* [Task requirements] Output, please, exactly those lines of the listing that come before the line with "Definition sample_block (b", along with that line itself.

* [Data to use]
BEGIN

(* ===== verification/Bench.v ===== *)
(** * bench: population of a store and the load generator ([src/bench/bench.go])

    [Build] drains a mock chain into a fresh in-memory store and keeps a sample
    of keys; the workers of the two throughput measurements then ask for those
    keys.  The clock is a list of readings, one per check of the deadline, and
    a rate is the pair of its integer count and its window (the final division
    is floating point).  The theorems show that every sampled key is answered
    by the populated store, what the workers count, and that a paid answer is
    counted only when its commitment was accepted. *)

From stdpp Require Import base gmap list strings sets.
From Stdlib Require Import ZArith Lia ZifyNat.
From Stdlib Require Strings.Byte.
From S2P Require Import Prelude Sha256 Commitment Bsvtx Channel Crypto Paid Shard StoreSpec MemStore ProofPath Prune Teranode Ingest Reorg Pipeline Api Chain Footprint.
Open Scope go_scope.

(** ** Populating a store *)

(** [Server] is the store with the advertised depth. *)
Record Populated : Type := mkPopulated
  { po_Store : MemStore; po_AdvertisedD : Z; po_TxIDs : list Hash; po_Outpts : list Outpoint;
    po_Stats : IStats; po_Tip : Z }.

(** The local variables of the loop. *)
Record Progress : Type := mkProgress
  { g_txids : list Hash; g_outpts : list Outpoint; g_tip : Z; g_totals : IStats }.

Definition sample_subtree (acc : list Hash * list Outpoint) (sub : Subtree) : list Hash * list Outpoint :=
  (acc.1 ++ sub_TxIDs sub, acc.2 ++ ((fun tx => mkOutpoint (tx_TxID tx) 0) <$> sub_Txs sub)).

(** The sample is capped at the start of a block. *)
Definition sample_block (b : Block) (acc : list Hash * list Outpoint) : list Hash * list Outpoint :=
  if Z.of_nat (length acc.1) <? 2 ^ 20 then foldl sample_subtree acc (b_Subtrees b) else acc.

Definition advance (g : Progress) (b : Block) (s : IStats) : Progress :=
  let '(txids, outpts) := sample_block b (g_txids g, g_outpts g) in
  mkProgress txids outpts (b_Height b) (add_stats (g_totals g) s).

Section build.
Context {S T : Type} `{Store S} `{Source T}.

Fixpoint build_loop (fuel : nat) (i : Ingestor) (g : Progress) : M ((S * Pruner) * T) Progress :=
  match fuel with
  | O => mpanic
  | Datatypes.S fuel' =>
      nb <- on2 Next ;;
      match nb with
      | None => mret g
      | Some b =>
          r <- on1 (IngestBlock i b) ;;
          match r with
          | (_, Some e) => merr e
          | (s, None) => build_loop fuel' i (advance g b s)
          end
      end
  end.
End build.

Definition bench_policy (reorgHorizon recencyWindow : Z) : Prune.Policy :=
  Prune.mkPolicy reorgHorizon recencyWindow 0.
Definition bench_ingestor : Ingestor := mkIngestor 0 0 false true.

Definition bench_Build (fuel : nat) (cfg : MockConfig) (reorgHorizon recencyWindow : Z) : result Populated :=
  let pol := bench_policy reorgHorizon recencyWindow in
  match build_loop fuel bench_ingestor (mkProgress [] [] 0 zeroStats) ((New, NewPruner pol), NewMock cfg) with
  | (Ok g, ((st, _), _)) => Ok (mkPopulated st (D pol) (g_txids g) (g_outpts g) (g_totals g) (g_tip g))
  | (Err e, _) => Err e
  | (Panic, _) => Panic
  end.
(* ===== verification/Tools.v ===== *)
(** * The command-line tools ([src/cmd/ingest], [src/cmd/memserve],
      [src/cmd/accelcheck], [src/accel/throughput.go], [src/accel/validate.go])

    The ingest report, the demonstration's queries and payment, and the
    back-end check, each as a function from its inputs to what it prints (the
    values, not their formatting) or to its exit code.  The theorems say that
    the ingest report counts the chain it was asked for and prints the rows it
    says, that the demonstration's sample is answered and its payment adds up,
    and that the check accepts a lawful back end exactly when it accepts the
    reference. *)

From stdpp Require Import base gmap list strings sets.
From Stdlib Require Import ZArith Lia ZifyNat.
From Stdlib Require Strings.Byte.
From S2P Require Import Prelude Sha256 Commitment Bsvtx Channel Crypto Paid Shard StoreSpec MemStore ProofPath Prune Teranode Ingest Reorg Pipeline Api Chain Footprint Bench Accel.
Open Scope go_scope.

(** ** cmd/ingest *)

(** A printed row, and the closing lines. *)
Record Row : Type := mkRow
  { rw_height : Z; rw_txindex : Z; rw_live : Z; rw_spent : Z; rw_pruned : Z; rw_total : Z }.
Record Summary : Type := mkSummary
  { sm_blocks : Z; sm_txs : Z; sm_made : Z; sm_spent : Z; sm_pruned : Z; sm_live : Z; sm_retained : Z; sm_D : Z }.

Inductive Report : Type :=
| SourceFailed (rows : list Row) (e : error)
| IngestFailed (rows : list Row) (e : error)
| Done (rows : list Row) (s : Summary).

Definition prints (blocks h : Z) : bool := (Z.rem h 20 =? 0) || (h =? blocks - 1).
Definition make_row (b : Block) (s : IStats) (sp : MemStore * Pruner) : Row :=
  let st := mem_Stats sp.1 in
  mkRow (b_Height b) (st_TxIndex st) (st_UTXOLive st) (st_UTXOSpent st) (is_Pruned s) (TotalPruned sp.2).
(** [total.Blocks] is not counted by the loop. *)
Definition add_block (total s : IStats) : IStats :=
  mkIStats (is_Blocks total) (is_TxsIndexed total + is_TxsIndexed s) (is_UTXOsMade total + is_UTXOsMade s)
    (is_UTXOsSpent total + is_UTXOsSpent s) (is_Pruned total + is_Pruned s).
Definition summary (total : IStats) (h D : Z) (sp : MemStore * Pruner) : Summary :=
  let fin := mem_Stats sp.1 in
  mkSummary (is_Blocks total + h) (is_TxsIndexed total) (is_UTXOsMade total) (is_UTXOsSpent total) (TotalPruned sp.2)
    (st_UTXOLive fin) (st_UTXOSpent fin) D.

Section ingest_cmd.
Context {T : Type} `{Source T}.

Fixpoint report_loop (fuel : nat) (i : Ingestor) (blocks D h : Z) (total : IStats) (rows : list Row)
  : M ((MemStore * Pruner) * T) Report :=
  match fuel with
  | O => mpanic
  | Datatypes.S fuel' =>
      nb <- mtry (on2 Next) ;;
      match nb with
      | Panic => mpanic
      | Err e => mret (SourceFailed rows e)
      | Ok None => q <- mget ;; mret (Done rows (summary total h D q.1))
      | Ok (Some b) =>
          r <- on1 (IngestBlock i b) ;;
          match r with
          | (_, Some e) => mret (IngestFailed rows e)
          | (s, None) =>
              q <- mget ;;
              let rows' := if prints blocks h then rows ++ [make_row b s q.1] else rows in
              report_loop fuel' i blocks D (h + 1) (add_block total s) rows'
          end
      end
  end.
End ingest_cmd.

(** [main] with its flags. *)
Definition ingest_main (fuel : nat) (blocks subtrees txs spendFrac reorg recency : Z) : result Report :=
  let pol := Prune.mkPolicy (u32 reorg) (u32 recency) 0 in
  (report_loop fuel bench_ingestor blocks (D pol) 0 zeroStats []
    ((New, NewPruner pol), NewMock (mkMockConfig blocks subtrees txs spendFrac 0 0))).1.

(** ** cmd/memserve *)

Record QueryDemo : Type := mkQueryDemo
  { qd_Seen : bool; qd_Mined : bool; qd_Height : Z; qd_Verifies : bool; qd_Depth : Z; qd_UTXO : UTXOStatus;
    qd_Pruned : option UTXOStatus }.

(** [r, _ := call]: the zero value on an error. *)
Definition or_zero {S A} (zero : A) (m : M S A) : M S A :=
  r <- mtry m ;; mret (match r with Ok a => a | _ => zero end).

Section demo.
Context {S : Type} `{Store S}.

(** The first sampled output that is no longer in the window. *)
Fixpoint find_pruned (ops : list Outpoint) : M S (option UTXOStatus) :=
  match ops with
  | [] => mret None
  | op :: rest =>
      r <- or_zero (mkUTXOResult UTXOUnknown 0 zeroHash 0) (api_UTXO op) ;;
      match ur_Status r with
      | UTXONotInWindow => mret (Some (ur_Status r))
      | _ => find_pruned rest
      end
  end.

Definition demoQueries (txids : list Hash) (outpts : list Outpoint) : M S QueryDemo :=
  txid <- mlift (index txids (Z.of_nat (length txids) / 2)) ;;
  seen <- or_zero (mkSeenResult false 0) (Seen txid) ;;
  mined <- or_zero (mkMinedResult false zeroHash 0 0) (Mined txid) ;;
  pr <- mtry (api_MerklePath txid) ;;
  op <- mlift (index outpts (Z.of_nat (length outpts) / 2)) ;;
  u <- or_zero (mkUTXOResult UTXOUnknown 0 zeroHash 0) (api_UTXO op) ;;
  found <- find_pruned outpts ;;
  let '(ok, depth) := match pr with
                      | Ok p => (Verify p, Z.of_nat (length (p_L1 p)) + Z.of_nat (length (p_L2 p)))
                      | _ => (false, 0)
                      end in
  mret (mkQueryDemo (sr_Seen seen) (mr_Mined mined) (mr_Height mined) ok depth (ur_Status u) found).

(** *** The payment demonstration *)

Inductive PayDemo : Type :=
| OpenError (e : error)
| QuoteError (e : error)
| QueryError (e : error)
| Settled (snap : Snapshot) (settle : Settlement) (lockTime : Z).

Definition demo_client_seed : list byte := String.list_byte_of_string "memserve-demo-client-key-0000001".
Definition demo_server_seed : list byte := String.list_byte_of_string "memserve-demo-server-key-0000001".
Definition demo_pricing : Pricing := mkPricing false 0 [1; 1; 5; 2] 200 FeeUpfront.

Definition demo_params : result Params :=
  let fund := DoubleSHA256 (String.list_byte_of_string "demo-funding") in
  let! clientPub := SerializeCompressed (Public (NewPrivateKey demo_client_seed)) in
  let! serverPub := SerializeCompressed (Public (NewPrivateKey demo_server_seed)) in
  Ok (mkParams (DeriveChannelID fund 0) fund 0 clientPub serverPub 100000 250).
Definition demo_config (params : Params) : Config :=
  mkConfig params 100000 (Some (Public (NewPrivateKey demo_client_seed))) demo_pricing 8 800000 0.

(** [n] prepaid accesses; a value ends the demonstration. *)
Fixpoint pay_loop (n nf : nat) (params : Params) (txid : Hash) : M (S * PaidServer) (option PayDemo) :=
  match n with
  | O => mret None
  | Datatypes.S n' =>
      ps <- on2 mget ;;
      match paid_Quote (p_ChannelID params) QMerklePath ps with
      | Panic => mpanic
      | Err e => mret (Some (QuoteError e))
      | Ok cum =>
          match SignCommitment nf (NewPrivateKey demo_client_seed) params cum with
          | Panic => mpanic
          | c =>
              r <- mtry (paid_MerklePath (p_ChannelID params) (match c with Ok c => Some c | _ => None end) txid) ;;
              match r with
              | Panic => mpanic
              | Err e => mret (Some (QueryError e))
              | Ok _ => pay_loop n' nf params txid
              end
          end
      end
  end.

(** [ch] is the channel the registry holds. *)
Definition pay_summary (params : Params) (ps : PaidServer) : result PayDemo :=
  match ps_channels ps !! p_ChannelID params with
  | None => Panic
  | Some ch =>
      let settle := match Settle ch with (Ok st, _) => st | _ => mkSettlement 0 0 0 0 0 end in
      Ok (Settled (ch_Snapshot ch) settle (rf_LockTime (Refund ch)))
  end.

Definition demoPayment (nf : nat) (txids : list Hash) (s : S) : result PayDemo :=
  let! params := demo_params in
  match OpenChannel (demo_config params) paid_New with
  | (Panic, _) => Panic
  | (Err e, _) => Ok (OpenError e)
  | (Ok _, ps) =>
      let! txid := index txids 0 in
      match pay_loop 4 nf params txid (s, ps) with
      | (Ok (Some d), _) => Ok d
      | (Ok None, (_, ps')) => pay_summary params ps'
      | (Err e, _) => Err e
      | (Panic, _) => Panic
      end
  end.
End demo.

(** The shard table that closes the output: widths and shard counts. *)
Definition shard_table : list (Z * Z) := (fun k => (k, Count k)) <$> [1; 2; 3; 5; 7; 10].

(** ** accel throughput and cmd/accelcheck *)

Definition batch_request (nf : nat) (i : Z) : result Request :=
  let seed := DoubleSHA256 [z2b i; z2b (Z.shiftr i 8); z2b (Z.shiftr i 16); z2b 0x11] in
  let priv := NewPrivateKey (abytes seed) in
  let msg := abytes (DoubleSHA256 [z2b i; z2b (Z.shiftr i 8); z2b 0x22]) in
  match Sign nf priv msg with
  | Ok sig => Ok (mkReq (Public priv) msg (Some sig))
  | Err _ => Ok (mkReq (Public priv) msg None)
  | Panic => Panic
  end.
Fixpoint batch_from (nf n : nat) (i : Z) : result (list Request) :=
  match n with
  | O => Ok []
  | Datatypes.S n' => let! r := batch_request nf i in let! rs := batch_from nf n' (i + 1) in Ok (r :: rs)
  end.
(** A negative size panics in [make]. *)
Definition MakeBatch (nf : nat) (m : Z) : result (list Request) :=
  if m <? 0 then Panic else batch_from nf (Z.to_nat m) 0.

(** [Throughput]: the readings of [time.Since(start)] at the loop's checks, and
    the one taken after it; the result is the count over the time in
    nanoseconds. *)
Inductive accel_Throughput {V} `{BatchVerifier V} (v : V) (batch : list Request) (dur : Z)
  : list Z -> Z -> list bool -> Z -> Z * Z -> Prop :=
| tp_stop e final out n :
    dur <= e -> accel_Throughput v batch dur [e] final out n (n, if final <=? 0 then 1000000000 else final)
| tp_turn e es final out out' n res :
    e < dur -> VerifyBatch v batch out (Ok out') ->
    accel_Throughput v batch dur es final out' (u64 (n + Z.of_nat (length batch))) res ->
    accel_Throughput v batch dur (e :: es) final out n res.

(** [main] of accelcheck up to its measurements: the exit code, or a panic of the
    validation or of a batch being made. *)
Definition accelcheck {V} `{BatchVerifier V} (v : V) (nf : nat) (n batch : Z) (code : result Z) : Prop :=
  exists res, Validate v nf n res
    /\ code = match res with
              | Ok _ =>
                  let! b := MakeBatch nf batch in
                  let! ref := MakeBatch nf 64 in
                  Ok 0
              | Err _ => Ok 1
              | Panic => Panic
              end.

(** [demoAccel] up to its measurements: the error of the gate, if any. *)
Definition demoAccel (c : CPU) (nf : nat) (out : result (option error)) : Prop :=
  exists res, Validate c nf 256 res
    /\ out = match res with
             | Ok _ =>
                 let! refBatch := MakeBatch nf 64 in
                 let! cpuBatch := MakeBatch nf 2048 in
                 Ok None
             | Err e => Ok (Some e)
             | Panic => Panic
             end.

(** ** [main] of memserve up to its measurements *)

Inductive DemoRun : Type :=
| BuildError (e : error)
| Ran (s : Stats) (tip : Z) (q : QueryDemo) (pay : PayDemo).
Lemma monotonicity_of_monotone_board_witness :
  (forall i j, 0 <= i < size staircase_board -> 0 <= j < size staircase_board ->
               cell staircase_board i j <> 0) /\
  (forall i j, 0 <= i -> i + 1 < size staircase_board -> 0 <= j < size staircase_board ->
               __log2 (cell staircase_board i j) < __log2 (cell staircase_board (i + 1) j)) /\
  (forall i j, 0 <= i < size staircase_board -> 0 <= j -> j + 1 < size staircase_board ->
               __log2 (cell staircase_board i j) < __log2 (cell staircase_board i (j + 1))) /\
  __monotonicity staircase_board = 0.
Proof.
  assert (Hfull : forall i j, 0 <= i < size staircase_board -> 0 <= j < size staircase_board ->
                              cell staircase_board i j <> 0).
  { intros i j Hi Hj. simpl in Hi, Hj.
    assert (Hi' : i = 0 \/ i = 1) by lia. assert (Hj' : j = 0 \/ j = 1) by lia.
    destruct Hi' as [-> | ->], Hj' as [-> | ->]; vm_compute; discriminate. }
  assert (Hcols : forall i j, 0 <= i -> i + 1 < size staircase_board ->
                              0 <= j < size staircase_board ->
                              __log2 (cell staircase_board i j)
                              < __log2 (cell staircase_board (i + 1) j)).
  { intros i j Hi Hi' Hj. simpl in Hi', Hj.
    assert (Hi0 : i = 0) by lia. assert (Hj' : j = 0 \/ j = 1) by lia.
    subst i. destruct Hj' as [-> | ->]; vm_compute; reflexivity. }
  assert (Hrows : forall i j, 0 <= i < size staircase_board -> 0 <= j ->
                              j + 1 < size staircase_board ->
                              __log2 (cell staircase_board i j)
                              < __log2 (cell staircase_board i (j + 1))).
  { intros i j Hi Hj Hj'. simpl in Hi, Hj'.
    assert (Hj0 : j = 0) by lia. assert (Hi' : i = 0 \/ i = 1) by lia.
    subst j. destruct Hi' as [-> | ->]; vm_compute; reflexivity. }
  split; [exact Hfull|]. split; [exact Hcols|]. split; [exact Hrows|].
  apply (monotonicity_of_monotone_board staircase_board Hfull (or_introl Hcols) (or_introl Hrows)).
Defined.
(** * Streaming z-score anomaly detection: a shallow embedding

    This development embeds the two leaf components of the repository,

    - [anomaly_detector.py]  (class [AnomalyDetector]), and
    - [data_stream_simulator.py]  (class [DataStreamSimulator]),

    and settles the properties the specification states about them.

    Modelling conventions.

    - Numbers are as the code has them: a Python [float] and a NumPy
      [float64] are IEEE 754 binary64 values, the kernel's primitive type
      [float], with its correctly rounded operations; a Python [int] is an
      unbounded integer ([Z]).  Samples are floats (the integers of the
      unit tests are converted by NumPy to the floats of the same value).
    - A method is a function on the object's attributes that returns either
      a result and the new attributes or the exception raised.
    - What the code takes from libraries is modelled after the libraries:
      [collections.deque] with [maxlen], [np.mean] and [np.std] with
      NumPy's pairwise summation.  The sine of the C library is a
      parameter, and the values drawn from the global random generator are
      explicit inputs of [get_next_value].

    Every definition is executable. *)

From Stdlib Require Import ZArith List Bool Lia.
From Stdlib Require Import Floats.
Import ListNotations.

Set Implicit Arguments.

(* ================================================================== *)
(** * Python level: exceptions and fallible results                   *)
(* ================================================================== *)

(** The exceptions that the modelled code paths can raise. *)
Inductive exn : Type :=
| ValueError
| OverflowError
| ZeroDivisionError
| AttributeError.

Inductive result (A : Type) : Type :=
| Ok (a : A)
| Raise (e : exn).

Arguments Ok {A} a.
Arguments Raise {A} e.

(** [float(n)] for a Python [int]: the correctly rounded (nearest, ties to
    even) binary64 value, or [OverflowError] when [n] is too large. *)
Definition py_float_of_int (n : Z) : result float :=
  let f := SF2Prim (binary_normalize prec emax n 0 false) in
  if is_finite f then Ok f else Raise OverflowError.

(* ================================================================== *)
(** * collections.deque with a maximum length                         *)
(* ================================================================== *)

Module Deque.

Record deque : Type := mk {
  maxlen : Z;
  items : list float     (* oldest first *)
}.

(** Smallest and largest value of a C [Py_ssize_t]. *)
Definition ssize_min : Z := - 2 ^ 63.
Definition ssize_max : Z := 2 ^ 63 - 1.

(** [deque(maxlen=n)]: [maxlen] is first converted to a [Py_ssize_t], which
    raises [OverflowError] when it does not fit, on either side; a negative
    [maxlen] that fits is a [ValueError]. *)
Definition new (n : Z) : result deque :=
  if ((n <? ssize_min) || (ssize_max <? n))%Z then Raise OverflowError
  else if (n <? 0)%Z then Raise ValueError
  else Ok {| maxlen := n; items := [] |}.

Definition len (q : deque) : Z := Z.of_nat (length (items q)).

(** [q.append(v)]: the item is added on the right; when the deque then
    exceeds [maxlen], one item is removed on the left. *)
Definition append (q : deque) (v : float) : deque :=
  let l := items q ++ [v] in
  {| maxlen := maxlen q;
     items := if (maxlen q <? Z.of_nat (length l))%Z then tl l else l |}.

End Deque.

(* ================================================================== *)
(** * NumPy: sum, mean and standard deviation of a float64 array      *)
(* ================================================================== *)

Module Numpy.

Local Open Scope float_scope.

(** [np.pi] *)
Definition pi : float := 0x1.921fb54442d18p+1.

(** Sequential accumulation [res += a[i]]. *)
Definition accumulate (res : float) (a : list float) : float :=
  fold_left add a res.

(** The eight partial sums of the unrolled summation loop. *)
Record acc8 : Type := Acc8 {
  r0 : float; r1 : float; r2 : float; r3 : float;
  r4 : float; r5 : float; r6 : float; r7 : float
}.

(** [r[k] += a[i + k]] for as long as eight more items are left; returns
    the accumulators and the items that remain (fewer than eight). *)
Fixpoint unrolled (r : acc8) (a : list float) : acc8 * list float :=
  match a with
  | a0 :: a1 :: a2 :: a3 :: a4 :: a5 :: a6 :: a7 :: rest =>
      unrolled (Acc8 (r0 r + a0) (r1 r + a1) (r2 r + a2) (r3 r + a3)
                     (r4 r + a4) (r5 r + a5) (r6 r + a6) (r7 r + a7)) rest
  | _ => (r, a)
  end.

(** Summation of a block of 8 to 128 items: eight accumulators, combined
    pairwise, then the remaining items one by one. *)
Definition block_sum (a : list float) : float :=
  match a with
  | a0 :: a1 :: a2 :: a3 :: a4 :: a5 :: a6 :: a7 :: rest =>
      let (r, tail) := unrolled (Acc8 a0 a1 a2 a3 a4 a5 a6 a7) rest in
      accumulate (((r0 r + r1 r) + (r2 r + r3 r)) +
                  ((r4 r + r5 r) + (r6 r + r7 r))) tail
  | _ => accumulate neg_zero a
  end.

(** NumPy's pairwise summation of [n] doubles: fewer than 8 items are added
    one by one, up to 128 items go through [block_sum], a longer array is
    split in two (the left part a multiple of 8) and the halves are added.
    The recursion is on a fuel; [pairwise_sum] gives it the length of the
    array, which is never used up ([pairwise_sum_fuel_stable]). *)
Fixpoint pairwise_sum_fuel (fuel : nat) (a : list float) : float :=
  let n := length a in
  if (n <? 8)%nat then accumulate neg_zero a
  else if (n <=? 128)%nat then block_sum a
  else
    match fuel with
    | O => block_sum a
    | S fuel' =>
        let n2 := (n / 2)%nat in
        let n2 := (n2 - n2 mod 8)%nat in
        pairwise_sum_fuel fuel' (firstn n2 a) +
        pairwise_sum_fuel fuel' (skipn n2 a)
    end.

Definition pairwise_sum (a : list float) : float :=
  pairwise_sum_fuel (length a) a.

(** [np.add.reduce] over a one-dimensional float64 array: the result starts
    as the identity [0.0], to which the pairwise sum of the items is added;
    the sum of no item is [0.0], and so is the sum of items that are all
    [-0.0]. *)
Definition np_sum (a : list float) : float :=
  match a with
  | [] => 0
  | _ => 0 + pairwise_sum a
  end.

(** The item count as the divisor of [true_divide]. *)
Definition count (a : list float) : float :=
  of_uint63 (Uint63.of_Z (Z.of_nat (length a))).

(** [np.mean(a)]: the sum divided by the number of items. *)
Definition np_mean (a : list float) : float :=
  np_sum a / count a.

(** [np.std(a)] (with [ddof = 0]): the square root of the mean of the
    squared deviations from the mean. *)
Definition np_std (a : list float) : float :=
  let arrmean := np_sum a / count a in
  let x := map (fun v => v - arrmean) a in
  let x := map (fun d => d * d) x in
  sqrt (np_sum x / count a).

End Numpy.

(* ================================================================== *)
(** * anomaly_detector.py                                              *)
(* ================================================================== *)

Module Detector.

Import Deque Numpy.
Local Open Scope float_scope.

(** The attributes of an [AnomalyDetector] object.  [mean] and [std] do
    not exist until [update_statistics] has run once: [None] stands for an
    attribute that is not set. *)
Record AnomalyDetector : Type := mkDetector {
  window_size : Z;
  threshold : float;
  values : deque;
  is_initialized : bool;
  mean : option float;
  std : option float
}.

(** ** A state, error and log monad for the methods

    A method runs on the object, may raise, and reports the windows on
    which the statistics were computed: the log is a ghost observation of
    the calls to [update_statistics], not part of the object. *)
Definition M (A : Type) : Type :=
  AnomalyDetector -> result (A * AnomalyDetector * list (list float)).

Definition ret {A : Type} (a : A) : M A :=
  fun d => Ok (a, d, []).

Definition bind {A B : Type} (m : M A) (f : A -> M B) : M B :=
  fun d =>
    match m d with
    | Raise e => Raise e
    | Ok (a, d1, l1) =>
        match f a d1 with
        | Raise e => Raise e
        | Ok (b, d2, l2) => Ok (b, d2, l1 ++ l2)
        end
    end.

Definition get : M AnomalyDetector := fun d => Ok (d, d, []).
Definition put (d : AnomalyDetector) : M unit := fun _ => Ok (tt, d, []).
Definition raise {A : Type} (e : exn) : M A := fun _ => Raise e.
Definition tell (w : list float) : M unit := fun d => Ok (tt, d, [w]).

Declare Scope detector_scope.
Delimit Scope detector_scope with det.
Notation "x <- m ;; k" := (bind m (fun x => k))
  (at level 61, m at next level, right associativity) : detector_scope.
Notation "m ;; k" := (bind m (fun _ => k))
  (at level 61, right associativity) : detector_scope.
Local Open Scope detector_scope.

(** Reading an attribute that may not be set yet. *)
Definition attr (o : option float) : M float :=
  match o with
  | Some x => ret x
  | None => raise AttributeError
  end.

(** ** The methods *)

(** [AnomalyDetector.__init__(window_size, threshold)] *)
Definition init (window_size : Z) (threshold : float)
  : result AnomalyDetector :=
  match Deque.new window_size with
  | Raise e => Raise e
  | Ok q =>
      Ok {| window_size := window_size;
            threshold := threshold;
            values := q;
            is_initialized := false;
            mean := None;
            std := None |}
  end.

(** [update_statistics()] *)
Definition update_statistics : M unit :=
  d <- get ;;
  tell (items (values d)) ;;
  put {| window_size := window_size d;
         threshold := threshold d;
         values := values d;
         is_initialized := is_initialized d;
         mean := Some (np_mean (items (values d)));
         std := Some (np_std (items (values d))) |}.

END

* [Expected answer]
(* ===== verification/Bench.v ===== *)
(** * bench: population of a store and the load generator ([src/bench/bench.go])

    [Build] drains a mock chain into a fresh in-memory store and keeps a sample
    of keys; the workers of the two throughput measurements then ask for those
    keys.  The clock is a list of readings, one per check of the deadline, and
    a rate is the pair of its integer count and its window (the final division
    is floating point).  The theorems show that every sampled key is answered
    by the populated store, what the workers count, and that a paid answer is
    counted only when its commitment was accepted. *)

From stdpp Require Import base gmap list strings sets.
From Stdlib Require Import ZArith Lia ZifyNat.
From Stdlib Require Strings.Byte.
From S2P Require Import Prelude Sha256 Commitment Bsvtx Channel Crypto Paid Shard StoreSpec MemStore ProofPath Prune Teranode Ingest Reorg Pipeline Api Chain Footprint.
Open Scope go_scope.

(** ** Populating a store *)

(** [Server] is the store with the advertised depth. *)
Record Populated : Type := mkPopulated
  { po_Store : MemStore; po_AdvertisedD : Z; po_TxIDs : list Hash; po_Outpts : list Outpoint;
    po_Stats : IStats; po_Tip : Z }.

(** The local variables of the loop. *)
Record Progress : Type := mkProgress
  { g_txids : list Hash; g_outpts : list Outpoint; g_tip : Z; g_totals : IStats }.

Definition sample_subtree (acc : list Hash * list Outpoint) (sub : Subtree) : list Hash * list Outpoint :=
  (acc.1 ++ sub_TxIDs sub, acc.2 ++ ((fun tx => mkOutpoint (tx_TxID tx) 0) <$> sub_Txs sub)).

(** The sample is capped at the start of a block. *)
Definition sample_block (b : Block) (acc : list Hash * list Outpoint) : list Hash * list Outpoint :=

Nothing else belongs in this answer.